How Esports organizers approach this topic will decide the competitive value of their franchises. For instance, Overwatch League pays little attention to the semi-professional scene. Their “Path to Pro” features a Contenders League. The professional teams are supposed to field academy rosters, but few actually still do this. Low viewing figures and virtually no exposure on the organizer’s end mean that there is just commercial interest in Contenders. The other teams are either semi-professional or amateurs. In any case, they can’t ever have professional aspirations as they are stuck in eternal limbo just outside the highest competition.
RIOT Games, on the other hand, have built an entire network of regional competitions for the European region. National leagues with multiple divisions feed their best teams into a smaller European league. RIOT is proactively raising these events up to a professional level. They work hard to make them appealing and viewers have responded positively. The amateur and semi-professional scene is booming, since these leagues are entirely open-circuit. In theory, an amateur team could fight their way up into the pro divisions through skill alone. However, this still doesn’t grant any teams entry into the League of Legends European Championship franchise.
No New Faces
There is no room at all for new organizations, unless they want to perpetually serve as talent farms for the bigger teams. This is why the developmental leagues usually feature the franchise partners’ academy teams and not a lot of separate organizations. But esports has far too many historic teams to cram them all into a few franchise spots. Especially in an ecosystem where so many teams have already built legacies in the pre-franchise era, this puts a lot of reputable organizations on thin ice. Many teams are not able to pay the ridiculous buy-in fees of the franchised leagues and are thus left out of the loop.

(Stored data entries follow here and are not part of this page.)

Lemma insert_post_wf np : validateBody (NewPost.Body np) = None -> StmtKeeps wf (insert_post np).
Proof.
  intros Hv sv d a d' (Ht & _ & _ & [= <- <-])%checked_Ok. wf_insert.
  apply every_insert; [done|]. unfold post_wf. cbn. by rewrite Hv, Ht.
Qed.

Lemma update_post_body_wf id body u :
  validateBody body = None -> StmtKeeps wf (update_post_body id body u).
Proof.
  intros Hv sv d a d' (Ht & _ & _ & Hs)%checked_Ok.
  destruct (posts d !! id) as [p|] eqn:Hp; [|by injection Hs as <- <-].
  apply checked_Ok in Hs as (_ & _ & _ & [= <- <-]). wf_insert.
  apply every_insert; [done|]. unfold post_wf. cbn. by rewrite Hv, Ht.
Qed.

(** Deleting with cascades. *)
Lemma cascade_posts_wf ps d : every post_wf ps -> wf d -> wf (cascade_posts ps d).
Proof.
  intros Hps. wf_insert. apply every_fmap; [|done]. intros x. unfold clear_post.
  by destruct (has_key_opt _ _).
Qed.

Lemma cascade_threads_wf ts d : every thread_wf ts -> wf d -> wf (cascade_threads ts d).
Proof.
  intros Hts Hd. apply cascade_posts_wf.
  - eapply every_subset; [apply keep_subset|apply Hd].
  - revert Hd. wf_insert.
Qed.

Lemma clear_parent_wf gs g : group_wf g = true -> group_wf (clear_parent gs g) = true.
Proof.
  unfold clear_parent. destruct (has_key_opt _ _); [done|]. unfold group_wf, group_input. cbn.
  unfold validateGroup. cbn. destruct (_ || _); [done|]. destruct (_ || _); [done|].
  destruct (_ <? _)%Z; [done|]. by destruct (bool_decide (_ = Some _)).
Qed.

#[export] Instance delete_post_wf id : StmtKeeps wf (delete_post_stmt id).
Proof.
  intros sv d a d'. unfold delete_post_stmt. destruct (has_key _ _); intros [= <- <-]; [|done].
  intros Hd. apply cascade_posts_wf; [apply every_delete, Hd|done].
Qed.
#[export] Instance delete_thread_wf id : StmtKeeps wf (delete_thread_stmt id).
Proof.
  intros sv d a d'. unfold delete_thread_stmt. destruct (has_key _ _); intros [= <- <-]; [|done].
  intros Hd. apply cascade_threads_wf; [apply every_delete, Hd|done].
Qed.
#[export] Instance delete_group_wf id : StmtKeeps wf (delete_group_stmt id).
Proof.
  intros sv d a d'. unfold delete_group_stmt. destruct (has_key _ _); intros [= <- <-]; [|done].
  intros Hd. apply (cascade_threads_wf _ (set_groups _ d)).
  - eapply every_subset; [apply keep_subset|apply Hd].
  - destruct Hd. constructor; cbn; try done.
    apply every_fmap; [apply clear_parent_wf|by apply every_delete].
Qed.

(** Attachments. *)
Lemma sanitizeFilename_bounds name :
  sanitizeFilename name <> "" /\ (len (sanitizeFilename name) <= Z.of_nat maxFilenameLength)%Z.
Proof.
  unfold sanitizeFilename. set (x := path_Base _).
  destruct (String.eqb_spec x ""); [done|]. destruct (String.eqb_spec x "."); [done|].
  destruct (String.eqb_spec x "/"); [done|]. cbn [orb].
  destruct (Z.ltb_spec (Z.of_nat maxFilenameLength) (len x)) as [Hl|Hl]; [|done]. split.
  - by destruct x.
  - unfold len. pose proof (length_str_take maxFilenameLength x). lia.
Qed.

Lemma insert_attachment_wf u p name ty size key url :
  (size <=? 0)%Z = false -> (maxAttachmentSize <? size)%Z = false ->
  StmtKeeps wf (insert_attachment (NewAttachment.Mk u p (sanitizeFilename name) ty size key url)).
Proof.
  intros Hlo Hhi sv d a d' (Ht & _ & _ & [= <- <-])%checked_Ok. wf_insert.
  apply every_insert; [done|]. destruct (sanitizeFilename_bounds name) as [Hn Hl].
  unfold attachment_wf. cbn [Attachment.SizeBytes Attachment.Filename Attachment.ContentType
    Attachment.StorageKey Attachment.PublicURL] in *.
  rewrite !andb_true_iff. split_and!; [lia|lia| |lia|done].
  apply negb_true_iff. by apply String.eqb_neq.
Qed.
#[export] Instance delete_attachment_wf id : StmtKeeps wf (delete_attachment_stmt id).
Proof.
  intros sv d a d'. unfold delete_attachment_stmt. destruct (has_key _ _); intros [= <- <-]; [|done].
  wf_insert. by apply every_delete.
Qed.

(** Messages and notifications. *)
Lemma insert_message_wf ts a b body :
  N.eqb a b = false ->
  String.eqb body "" || (maxPMBodyLength <? RuneCountInString body)%Z = false ->
  StmtKeeps wf (insert_message ts (NewPrivateMessage.Mk a b body)).
Proof.
  intros Hab [Hb Hl]%orb_false_iff. apply resolved_keeps.
  intros sv d x d' (Ht & _ & _ & [= <- <-])%checked_Ok. wf_insert.
  apply every_insert; [done|]. unfold message_wf. cbn in *. rewrite Hab, Hb, Ht. cbn.
  rewrite andb_true_r. apply Z.leb_le. by apply Z.ltb_ge in Hl.
Qed.
#[export] Instance message_read_wf id u : StmtKeeps wf (MessageStore.mark_read_stmt id u).
Proof.
  intros sv d a d'. unfold MessageStore.mark_read_stmt.
  destruct (private_messages d !! id) as [m|] eqn:Hm; [|by intros [= <- <-]].
  case_match; intros [= <- <-]; [|done]. wf_insert. apply every_insert; [done|].
  change (message_wf m = true).
  by eapply every_lookup.
Qed.
#[export] Instance insert_notification_wf u t p : StmtKeeps wf (insert_notification u t p).
Proof.
  intros sv d a d'. unfold insert_notification. destruct (negb _) eqn:Hj; [done|].
  intros (Ht & _ & _ & [= <- <-])%checked_Ok. wf_insert. apply every_insert; [done|].
  unfold notification_wf. cbn. apply negb_false_iff in Hj. by rewrite Hj, Ht.
Qed.
#[export] Instance notification_read_wf id u : StmtKeeps wf (NotificationStore.mark_read_stmt id u).
Proof.
  intros sv d a d'. unfold NotificationStore.mark_read_stmt.
  destruct (notifications d !! id) as [m|] eqn:Hm; [|by intros [= <- <-]].
  case_match; intros [= <- <-]; [|done]. wf_insert. apply every_insert; [done|].
  change (notification_wf m = true).
  by eapply every_lookup.
Qed.
#[export] Instance mark_all_wf u : StmtKeeps wf (mark_all_stmt u).
Proof.
  intros sv d a d' [= <- <-]. wf_insert. apply every_fmap; [|done]. intros n. by destruct (unread u n).
Qed.

(** Sessions, roles and settings. *)
#[export] Instance insert_session_wf ns ip : StmtKeeps wf (insert_session ns ip).
Proof.
  intros sv d a d'. unfold insert_session. destruct (inet_param ip); [|done].
  intros (Ht & _ & _ & [= <- <-])%checked_Ok. wf_insert. by apply every_insert.
Qed.
#[export] Instance revoke_wf id t : StmtKeeps wf (update_unrevoked id (with_revoked t)).
Proof.
  intros sv d a d'. unfold update_unrevoked.
  destruct (user_sessions d !! id) as [s|] eqn:Hs; [|by intros [= <- <-]].
  case_match; intros [= <- <-]; [done|]. wf_insert. apply every_insert; [done|].
  change (session_wf s = true).
  by eapply every_lookup.
Qed.
#[export] Instance insert_user_roles_wf u ps f : StmtKeeps wf (insert_user_roles u ps f).
Proof. intros sv d a d' (_ & _ & _ & [= <- <-])%checked_Ok. wf_insert. Qed.
#[export] Instance delete_user_roles_wf u : StmtKeeps wf (delete_user_roles u).
Proof. intros sv d a d' [= <- <-]. wf_insert. Qed.

Lemma upsert_setting_wf k v :
  (jsonb_ok v = true -> forall t, setting_wf k (SettingRow v t) = true) ->
  StmtKeeps wf (upsert_setting k v).
Proof.
  intros Hv sv d a d'. unfold upsert_setting. destruct (negb _) eqn:Hj; [done|].
  intros (_ & _ & _ & [= <- <-])%checked_Ok. wf_insert. apply map_Forall_insert_2; [|done].
  apply Hv. by apply negb_false_iff.
Qed.
#[export] Instance set_installed_wf : StmtKeeps wf (upsert_setting keyInstalled (Marshal (JBool true))).
Proof. by apply upsert_setting_wf. Qed.
#[export] Instance set_name_wf s : StmtKeeps wf (upsert_setting keyForumName (Marshal (JString s))).
Proof. apply upsert_setting_wf. intros Hj t. exact Hj. Qed.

For instance, former EU LCS mammoths H2k-Gaming were denied as partners and had to drop out after the league was announced to transition to being a franchise. In a system like this, we would never have witnessed teams such as Evil Geniuses, fnatic or G2 Esports rise out of nothing. Apart from blatant mismanagement, there is no reason for any of the partner teams to ever leave their respective franchises. v
Do Esports Need Franchising?
The short answer is… kinda. As it stands right now, lots of teams and organizers have not figured out how to monetize their fans and their success just yet. Especially with buy-in franchises like LCS and OWL, the tournament organizers have found an entirely new revenue stream. Most importantly, fixed partner teams raise the value of the league. This allows organizers to strike more broadcasting and streaming deals under better conditions.
For many teams, franchising comes as a saving grace. With ever-growing player salaries, one small sponsorship fallout could spell their doom. Franchising guarantees the teams visibility and attention, which translates into more and better sponsorship opportunities.
For players, franchising offers benefits as well. Most leagues have standards outlining payment and conditions for the players. Since the teams subscribe to the franchise, they can be charged for breach of rules. This gives them yet another reason to honor their obligations regarding player treatment.
It is certainly true that an open circuit makes teams more vulnerable. On the other hand, this promotes healthy competition. Organizations have to fight for their place at the top of the esports food chain. But maybe this won’t matter if these organizations will have to close due to lack of financing – and franchising certainly helps with balancing the checkbooks. Maybe esports needs stability more than perfect competition.